[Stored data]

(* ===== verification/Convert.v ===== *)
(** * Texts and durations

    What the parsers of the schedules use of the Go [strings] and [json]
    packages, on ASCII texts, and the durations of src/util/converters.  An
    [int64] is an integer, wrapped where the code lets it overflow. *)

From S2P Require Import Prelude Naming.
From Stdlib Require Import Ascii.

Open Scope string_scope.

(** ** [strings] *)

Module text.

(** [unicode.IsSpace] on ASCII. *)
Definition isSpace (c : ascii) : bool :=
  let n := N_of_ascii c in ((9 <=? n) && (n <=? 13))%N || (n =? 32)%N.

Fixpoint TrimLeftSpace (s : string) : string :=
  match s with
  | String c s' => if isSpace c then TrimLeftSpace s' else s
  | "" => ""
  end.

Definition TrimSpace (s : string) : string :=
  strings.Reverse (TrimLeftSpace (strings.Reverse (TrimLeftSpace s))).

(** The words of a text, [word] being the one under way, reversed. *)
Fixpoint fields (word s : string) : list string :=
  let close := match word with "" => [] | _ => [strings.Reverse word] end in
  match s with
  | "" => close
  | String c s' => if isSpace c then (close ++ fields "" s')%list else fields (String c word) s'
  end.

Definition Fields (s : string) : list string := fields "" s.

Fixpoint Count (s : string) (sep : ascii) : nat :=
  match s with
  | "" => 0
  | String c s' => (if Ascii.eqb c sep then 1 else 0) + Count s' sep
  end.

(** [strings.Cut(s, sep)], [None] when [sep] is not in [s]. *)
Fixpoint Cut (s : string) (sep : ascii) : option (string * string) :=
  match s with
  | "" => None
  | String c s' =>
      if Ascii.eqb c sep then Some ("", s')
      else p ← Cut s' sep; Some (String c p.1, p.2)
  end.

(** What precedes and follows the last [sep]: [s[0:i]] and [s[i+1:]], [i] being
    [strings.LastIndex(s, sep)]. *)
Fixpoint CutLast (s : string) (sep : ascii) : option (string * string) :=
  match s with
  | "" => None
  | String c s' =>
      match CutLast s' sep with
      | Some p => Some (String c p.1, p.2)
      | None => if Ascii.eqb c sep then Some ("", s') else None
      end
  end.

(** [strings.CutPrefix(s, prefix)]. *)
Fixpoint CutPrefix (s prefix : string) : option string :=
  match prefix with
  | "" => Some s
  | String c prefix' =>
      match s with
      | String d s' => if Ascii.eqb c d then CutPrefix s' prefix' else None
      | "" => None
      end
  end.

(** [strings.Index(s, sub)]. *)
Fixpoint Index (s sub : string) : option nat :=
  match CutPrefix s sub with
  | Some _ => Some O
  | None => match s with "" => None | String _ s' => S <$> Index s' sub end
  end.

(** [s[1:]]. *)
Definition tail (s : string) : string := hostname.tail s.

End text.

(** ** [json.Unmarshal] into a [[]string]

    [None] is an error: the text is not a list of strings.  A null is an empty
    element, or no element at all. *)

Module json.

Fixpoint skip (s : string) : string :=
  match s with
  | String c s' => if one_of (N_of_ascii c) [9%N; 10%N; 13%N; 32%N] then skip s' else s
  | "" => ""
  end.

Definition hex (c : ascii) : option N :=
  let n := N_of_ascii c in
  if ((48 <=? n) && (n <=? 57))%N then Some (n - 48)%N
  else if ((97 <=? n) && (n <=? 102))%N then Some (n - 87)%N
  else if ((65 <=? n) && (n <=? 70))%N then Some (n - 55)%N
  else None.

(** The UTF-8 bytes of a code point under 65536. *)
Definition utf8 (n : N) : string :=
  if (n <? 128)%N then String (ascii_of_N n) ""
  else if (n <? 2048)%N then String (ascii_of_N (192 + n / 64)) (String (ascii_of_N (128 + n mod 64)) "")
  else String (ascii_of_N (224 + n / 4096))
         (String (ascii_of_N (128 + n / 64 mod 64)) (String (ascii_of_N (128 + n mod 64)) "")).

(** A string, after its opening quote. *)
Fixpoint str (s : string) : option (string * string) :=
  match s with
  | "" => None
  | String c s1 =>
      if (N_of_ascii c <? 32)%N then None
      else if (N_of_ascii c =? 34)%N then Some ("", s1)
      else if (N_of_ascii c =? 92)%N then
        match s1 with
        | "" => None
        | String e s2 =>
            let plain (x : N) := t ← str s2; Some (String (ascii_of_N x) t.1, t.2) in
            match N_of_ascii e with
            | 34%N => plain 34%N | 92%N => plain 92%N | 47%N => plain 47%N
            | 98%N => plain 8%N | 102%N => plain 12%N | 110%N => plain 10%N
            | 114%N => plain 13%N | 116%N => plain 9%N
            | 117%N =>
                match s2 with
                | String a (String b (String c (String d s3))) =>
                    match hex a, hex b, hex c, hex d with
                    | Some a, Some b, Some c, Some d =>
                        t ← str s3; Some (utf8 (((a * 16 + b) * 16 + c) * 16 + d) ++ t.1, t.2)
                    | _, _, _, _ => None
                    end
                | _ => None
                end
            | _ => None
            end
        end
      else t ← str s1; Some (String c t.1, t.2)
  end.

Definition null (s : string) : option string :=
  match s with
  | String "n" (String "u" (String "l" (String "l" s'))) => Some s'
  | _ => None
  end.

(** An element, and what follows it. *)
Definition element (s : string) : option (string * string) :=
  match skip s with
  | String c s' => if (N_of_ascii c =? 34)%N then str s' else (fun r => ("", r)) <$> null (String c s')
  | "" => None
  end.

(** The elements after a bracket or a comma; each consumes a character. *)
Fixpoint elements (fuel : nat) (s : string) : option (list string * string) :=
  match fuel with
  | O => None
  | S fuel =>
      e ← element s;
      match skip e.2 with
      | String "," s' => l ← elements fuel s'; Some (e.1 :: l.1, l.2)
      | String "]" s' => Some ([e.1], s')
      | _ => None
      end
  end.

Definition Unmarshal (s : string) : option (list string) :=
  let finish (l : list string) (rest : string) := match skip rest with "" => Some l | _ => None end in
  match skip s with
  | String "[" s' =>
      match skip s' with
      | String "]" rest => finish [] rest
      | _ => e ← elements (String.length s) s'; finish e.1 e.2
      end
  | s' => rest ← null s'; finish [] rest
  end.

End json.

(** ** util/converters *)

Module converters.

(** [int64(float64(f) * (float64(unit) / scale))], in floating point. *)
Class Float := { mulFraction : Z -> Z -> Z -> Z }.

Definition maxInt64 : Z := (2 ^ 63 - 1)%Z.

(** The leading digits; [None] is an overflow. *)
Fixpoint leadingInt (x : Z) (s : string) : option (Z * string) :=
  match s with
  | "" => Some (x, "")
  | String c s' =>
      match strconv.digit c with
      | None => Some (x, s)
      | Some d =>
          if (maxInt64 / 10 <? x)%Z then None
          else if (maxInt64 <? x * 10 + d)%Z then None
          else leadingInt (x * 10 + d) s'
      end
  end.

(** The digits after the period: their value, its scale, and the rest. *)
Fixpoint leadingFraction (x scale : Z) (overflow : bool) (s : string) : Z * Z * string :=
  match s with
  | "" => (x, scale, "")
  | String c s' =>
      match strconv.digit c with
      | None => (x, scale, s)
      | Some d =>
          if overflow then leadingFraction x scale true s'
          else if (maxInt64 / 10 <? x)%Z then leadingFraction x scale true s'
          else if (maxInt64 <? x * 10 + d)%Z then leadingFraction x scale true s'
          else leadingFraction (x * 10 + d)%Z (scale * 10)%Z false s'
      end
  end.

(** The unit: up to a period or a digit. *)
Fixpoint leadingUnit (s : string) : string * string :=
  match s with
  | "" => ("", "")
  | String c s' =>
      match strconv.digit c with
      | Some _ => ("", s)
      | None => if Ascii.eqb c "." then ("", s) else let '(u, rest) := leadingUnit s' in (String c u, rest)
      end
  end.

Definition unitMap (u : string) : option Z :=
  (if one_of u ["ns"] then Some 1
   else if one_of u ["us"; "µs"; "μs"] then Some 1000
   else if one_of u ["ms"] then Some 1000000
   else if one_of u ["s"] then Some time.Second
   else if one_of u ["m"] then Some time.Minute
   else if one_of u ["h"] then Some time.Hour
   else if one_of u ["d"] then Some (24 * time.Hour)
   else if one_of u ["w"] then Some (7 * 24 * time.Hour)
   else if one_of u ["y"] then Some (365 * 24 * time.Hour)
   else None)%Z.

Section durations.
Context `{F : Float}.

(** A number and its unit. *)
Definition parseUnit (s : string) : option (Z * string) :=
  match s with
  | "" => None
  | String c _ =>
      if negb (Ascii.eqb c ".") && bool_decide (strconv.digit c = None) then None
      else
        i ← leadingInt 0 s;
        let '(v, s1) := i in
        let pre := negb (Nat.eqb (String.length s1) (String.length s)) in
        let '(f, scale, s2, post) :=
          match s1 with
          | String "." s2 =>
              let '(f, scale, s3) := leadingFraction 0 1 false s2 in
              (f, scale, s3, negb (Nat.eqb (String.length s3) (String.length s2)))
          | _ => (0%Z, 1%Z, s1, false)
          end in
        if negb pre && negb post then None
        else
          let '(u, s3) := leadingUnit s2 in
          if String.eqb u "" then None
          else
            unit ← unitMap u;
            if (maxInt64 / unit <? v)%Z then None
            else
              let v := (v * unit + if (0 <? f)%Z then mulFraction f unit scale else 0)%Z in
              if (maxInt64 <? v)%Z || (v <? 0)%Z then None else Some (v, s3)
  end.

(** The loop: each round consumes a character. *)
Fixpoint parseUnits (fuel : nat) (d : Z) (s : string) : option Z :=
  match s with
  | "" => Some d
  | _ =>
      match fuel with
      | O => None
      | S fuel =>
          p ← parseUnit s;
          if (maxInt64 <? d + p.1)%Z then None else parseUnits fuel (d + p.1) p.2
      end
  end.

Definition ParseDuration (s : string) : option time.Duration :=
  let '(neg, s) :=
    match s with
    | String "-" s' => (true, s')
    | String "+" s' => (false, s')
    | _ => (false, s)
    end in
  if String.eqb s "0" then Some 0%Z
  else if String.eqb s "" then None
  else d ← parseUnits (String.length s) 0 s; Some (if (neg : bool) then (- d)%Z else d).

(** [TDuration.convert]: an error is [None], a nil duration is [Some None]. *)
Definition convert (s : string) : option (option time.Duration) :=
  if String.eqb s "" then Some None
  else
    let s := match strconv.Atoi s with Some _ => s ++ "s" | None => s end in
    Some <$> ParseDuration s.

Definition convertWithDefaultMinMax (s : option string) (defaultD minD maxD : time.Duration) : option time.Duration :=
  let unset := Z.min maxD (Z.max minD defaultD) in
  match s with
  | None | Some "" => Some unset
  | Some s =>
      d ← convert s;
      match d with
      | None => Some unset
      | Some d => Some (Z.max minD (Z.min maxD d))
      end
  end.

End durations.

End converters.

--

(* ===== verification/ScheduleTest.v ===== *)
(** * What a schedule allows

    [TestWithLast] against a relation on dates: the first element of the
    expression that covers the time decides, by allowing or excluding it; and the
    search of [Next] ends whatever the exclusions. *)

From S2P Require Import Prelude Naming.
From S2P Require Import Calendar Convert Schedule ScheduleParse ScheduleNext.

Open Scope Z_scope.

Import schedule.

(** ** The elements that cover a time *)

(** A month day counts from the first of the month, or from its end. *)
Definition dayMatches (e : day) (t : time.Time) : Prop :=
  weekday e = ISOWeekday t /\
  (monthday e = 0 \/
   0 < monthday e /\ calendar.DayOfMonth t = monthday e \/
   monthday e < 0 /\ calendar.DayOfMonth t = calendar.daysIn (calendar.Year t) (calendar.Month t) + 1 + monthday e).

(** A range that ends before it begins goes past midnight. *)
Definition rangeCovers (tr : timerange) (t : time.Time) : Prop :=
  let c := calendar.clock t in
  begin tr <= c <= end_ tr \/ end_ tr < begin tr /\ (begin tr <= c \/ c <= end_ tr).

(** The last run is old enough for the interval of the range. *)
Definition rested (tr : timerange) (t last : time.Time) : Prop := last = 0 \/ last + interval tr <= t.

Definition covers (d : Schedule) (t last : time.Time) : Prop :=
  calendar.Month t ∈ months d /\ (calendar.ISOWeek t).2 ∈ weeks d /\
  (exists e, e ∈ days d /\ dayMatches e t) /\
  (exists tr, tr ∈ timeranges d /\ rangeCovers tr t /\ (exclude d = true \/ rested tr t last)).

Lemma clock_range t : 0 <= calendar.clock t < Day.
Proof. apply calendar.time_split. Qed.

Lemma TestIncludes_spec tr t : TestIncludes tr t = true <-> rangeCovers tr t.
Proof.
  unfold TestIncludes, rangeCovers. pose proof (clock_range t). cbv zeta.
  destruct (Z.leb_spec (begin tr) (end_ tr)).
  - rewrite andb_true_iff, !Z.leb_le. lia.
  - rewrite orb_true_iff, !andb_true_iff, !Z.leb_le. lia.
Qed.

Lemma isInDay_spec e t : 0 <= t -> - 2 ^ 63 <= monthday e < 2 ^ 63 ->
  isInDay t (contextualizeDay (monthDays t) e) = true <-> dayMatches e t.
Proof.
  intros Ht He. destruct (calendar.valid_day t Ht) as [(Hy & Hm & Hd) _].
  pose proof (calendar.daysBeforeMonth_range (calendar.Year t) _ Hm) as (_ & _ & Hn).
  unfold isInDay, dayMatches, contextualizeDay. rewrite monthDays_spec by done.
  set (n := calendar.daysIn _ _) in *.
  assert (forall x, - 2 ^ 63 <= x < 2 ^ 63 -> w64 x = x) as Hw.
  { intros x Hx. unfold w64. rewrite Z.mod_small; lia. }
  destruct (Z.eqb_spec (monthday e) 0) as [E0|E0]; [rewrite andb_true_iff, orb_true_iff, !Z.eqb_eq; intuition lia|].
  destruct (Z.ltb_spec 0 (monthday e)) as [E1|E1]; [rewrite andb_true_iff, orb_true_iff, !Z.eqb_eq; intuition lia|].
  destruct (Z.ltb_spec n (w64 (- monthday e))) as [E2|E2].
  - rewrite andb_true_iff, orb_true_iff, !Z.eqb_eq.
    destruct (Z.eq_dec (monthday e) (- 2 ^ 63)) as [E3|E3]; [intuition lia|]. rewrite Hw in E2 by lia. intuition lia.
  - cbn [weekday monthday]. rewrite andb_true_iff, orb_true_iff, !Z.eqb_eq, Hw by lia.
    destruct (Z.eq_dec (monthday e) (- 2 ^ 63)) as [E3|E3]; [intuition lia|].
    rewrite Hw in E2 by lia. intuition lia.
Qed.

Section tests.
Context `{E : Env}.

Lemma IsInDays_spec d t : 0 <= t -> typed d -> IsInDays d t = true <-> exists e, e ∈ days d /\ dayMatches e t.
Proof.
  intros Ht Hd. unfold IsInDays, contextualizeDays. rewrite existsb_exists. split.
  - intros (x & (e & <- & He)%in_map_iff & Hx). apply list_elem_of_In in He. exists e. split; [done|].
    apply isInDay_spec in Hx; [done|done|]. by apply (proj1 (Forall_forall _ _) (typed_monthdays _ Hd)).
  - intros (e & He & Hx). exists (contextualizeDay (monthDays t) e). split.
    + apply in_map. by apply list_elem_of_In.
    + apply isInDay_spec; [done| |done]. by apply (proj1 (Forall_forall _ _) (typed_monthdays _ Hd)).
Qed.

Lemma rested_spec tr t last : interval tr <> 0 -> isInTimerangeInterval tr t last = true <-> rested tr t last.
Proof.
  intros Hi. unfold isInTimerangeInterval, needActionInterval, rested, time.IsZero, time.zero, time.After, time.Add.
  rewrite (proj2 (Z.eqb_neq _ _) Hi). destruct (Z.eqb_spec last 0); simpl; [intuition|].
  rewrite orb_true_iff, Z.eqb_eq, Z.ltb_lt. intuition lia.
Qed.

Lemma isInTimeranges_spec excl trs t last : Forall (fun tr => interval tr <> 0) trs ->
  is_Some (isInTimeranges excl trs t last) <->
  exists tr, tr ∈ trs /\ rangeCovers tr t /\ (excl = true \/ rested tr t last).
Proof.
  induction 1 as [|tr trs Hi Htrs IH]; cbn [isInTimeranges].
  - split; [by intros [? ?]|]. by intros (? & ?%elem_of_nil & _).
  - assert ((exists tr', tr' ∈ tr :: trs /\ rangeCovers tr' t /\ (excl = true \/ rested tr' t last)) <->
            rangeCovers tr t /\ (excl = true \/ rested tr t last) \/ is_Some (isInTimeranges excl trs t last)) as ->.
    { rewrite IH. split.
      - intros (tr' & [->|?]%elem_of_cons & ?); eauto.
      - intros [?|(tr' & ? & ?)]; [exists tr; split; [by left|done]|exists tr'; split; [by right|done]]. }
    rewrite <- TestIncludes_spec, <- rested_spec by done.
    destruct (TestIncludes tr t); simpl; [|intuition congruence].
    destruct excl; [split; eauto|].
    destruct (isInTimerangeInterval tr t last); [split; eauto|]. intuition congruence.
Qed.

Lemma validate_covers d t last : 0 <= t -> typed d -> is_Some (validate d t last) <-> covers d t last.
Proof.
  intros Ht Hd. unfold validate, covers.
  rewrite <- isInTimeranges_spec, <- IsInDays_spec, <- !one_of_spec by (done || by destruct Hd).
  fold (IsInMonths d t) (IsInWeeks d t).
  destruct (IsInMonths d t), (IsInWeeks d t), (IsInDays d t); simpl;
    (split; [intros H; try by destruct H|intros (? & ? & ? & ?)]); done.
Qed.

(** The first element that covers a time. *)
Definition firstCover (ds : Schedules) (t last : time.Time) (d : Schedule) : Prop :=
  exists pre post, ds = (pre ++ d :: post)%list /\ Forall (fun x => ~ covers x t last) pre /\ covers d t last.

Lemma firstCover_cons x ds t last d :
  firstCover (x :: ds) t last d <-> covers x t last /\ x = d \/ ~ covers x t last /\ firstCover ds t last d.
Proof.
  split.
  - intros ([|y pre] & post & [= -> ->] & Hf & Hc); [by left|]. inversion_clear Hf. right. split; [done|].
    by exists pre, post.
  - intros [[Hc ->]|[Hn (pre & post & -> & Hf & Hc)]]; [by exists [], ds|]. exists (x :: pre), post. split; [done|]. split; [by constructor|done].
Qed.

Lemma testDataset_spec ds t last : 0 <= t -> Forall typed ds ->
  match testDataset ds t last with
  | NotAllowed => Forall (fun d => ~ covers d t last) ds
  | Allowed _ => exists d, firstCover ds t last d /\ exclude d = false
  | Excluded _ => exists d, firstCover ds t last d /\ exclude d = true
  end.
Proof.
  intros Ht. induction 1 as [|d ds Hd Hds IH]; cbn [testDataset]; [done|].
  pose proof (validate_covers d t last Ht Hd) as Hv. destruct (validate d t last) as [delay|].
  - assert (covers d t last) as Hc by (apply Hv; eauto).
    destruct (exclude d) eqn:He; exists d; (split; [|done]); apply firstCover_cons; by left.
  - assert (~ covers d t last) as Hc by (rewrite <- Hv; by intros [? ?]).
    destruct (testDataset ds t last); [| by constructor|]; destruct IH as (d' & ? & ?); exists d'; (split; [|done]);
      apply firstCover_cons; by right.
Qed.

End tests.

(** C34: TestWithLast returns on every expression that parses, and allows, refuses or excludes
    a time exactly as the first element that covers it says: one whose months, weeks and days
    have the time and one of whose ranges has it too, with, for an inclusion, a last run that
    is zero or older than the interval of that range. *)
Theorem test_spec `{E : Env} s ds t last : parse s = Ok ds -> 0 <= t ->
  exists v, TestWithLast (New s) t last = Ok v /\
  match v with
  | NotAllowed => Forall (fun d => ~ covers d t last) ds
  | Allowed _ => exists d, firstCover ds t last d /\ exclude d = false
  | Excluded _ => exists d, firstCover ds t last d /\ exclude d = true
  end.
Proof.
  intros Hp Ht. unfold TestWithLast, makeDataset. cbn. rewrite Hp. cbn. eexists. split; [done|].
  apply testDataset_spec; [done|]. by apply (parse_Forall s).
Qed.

# What the task asks
Across the entries, tally every line that contains the word "period" and report the sum by itself.

# Exercise output
2